Task –
Check every line below for the word "list" and copy the ones that have it.

(Beginning of Input data)

(* ===== verification/UserProgs.v ===== *)
(** * The other user programs

    user/cat.c, wc.c, echo.c, kill.c, ln.c, mkdir.c, rm.c, sleep.c, zombie.c,
    trace.c, pingpong.c, init.c, ps.c, ls.c, stressfs.c, forktest.c and
    pstest.c, each a Module, over the system calls of [Sys].  [argv] holds the
    arguments, [argv[0]] first.  What a program reads from memory it has not
    written is a parameter. *)

From S2P Require Import Prelude Riscv Mem Str Usys Blk.
Import Ulib.

(** [argv[i]] *)
Definition arg (argv : list (list Z)) (i : nat) : list Z := nth i argv [].

(** [atoi] on the characters of a string. *)
Fixpoint atoi_chars (n : Z) (s : list Z) : Z :=
  match s with
  | c :: s' => if (48 <=? c) && (c <=? 57) then atoi_chars (i32 (n * 10 + c - 48)) s' else n
  | [] => n
  end.
Definition atoi (s : list Z) : Z := atoi_chars 0 s.

Section programs.
Context {S : Type} `{Sys S}.

(** A message on standard error, and [exit(1)]. *)
Definition fail {A} (fmt : string) (args : list uarg) : M S A :=
  (fprintf 2 (str fmt ++ [NL]) args;; sys_exit 1)%K.

End programs.

Module Cat.
Section cat.
Context {S : Type} `{Sys S}.

Definition cat_body (fd : Z) (_ : unit) : M S (unit + unit) :=
  (' (n, buf) <- sys_read fd 512;
   if 0 <? n then
     w <- sys_write 1 buf;
     if negb (w =? n) then fail "cat: write error" [] else ret (inl tt)
   else if n <? 0 then fail "cat: read error" []
   else ret (inr tt))%K.
Definition cat (fd : Z) : M S unit := loop (cat_body fd) tt.

Definition main (argv : list (list Z)) : M S unit :=
  (if Z.of_nat (length argv) <=? 1 then cat 0;; sys_exit 0
   else
     for_each (drop 1 argv) (fun a =>
       fd <- sys_open a 0;
       (if fd <? 0 then fail "cat: cannot open %s" [UStr (Some a)] else ret tt);;
       cat fd;;
       sys_close fd;;
       ret tt);;
     sys_exit 0)%K.
End cat.
End Cat.

Module Wc.
Section wc.
Context {S : Type} `{Sys S}.

Record counts := MkCounts { l : Z; w : Z; c : Z; inword : bool }.

Definition white (x : Z) : bool := existsb (Z.eqb x) [32; 13; 9; 10; 11].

(End of Input data)

Response below –
Definition arg (argv : list (list Z)) (i : nat) : list Z := nth i argv [].
Fixpoint atoi_chars (n : Z) (s : list Z) : Z :=
Definition atoi (s : list Z) : Z := atoi_chars 0 s.
Definition fail {A} (fmt : string) (args : list uarg) : M S A :=
Definition main (argv : list (list Z)) : M S unit :=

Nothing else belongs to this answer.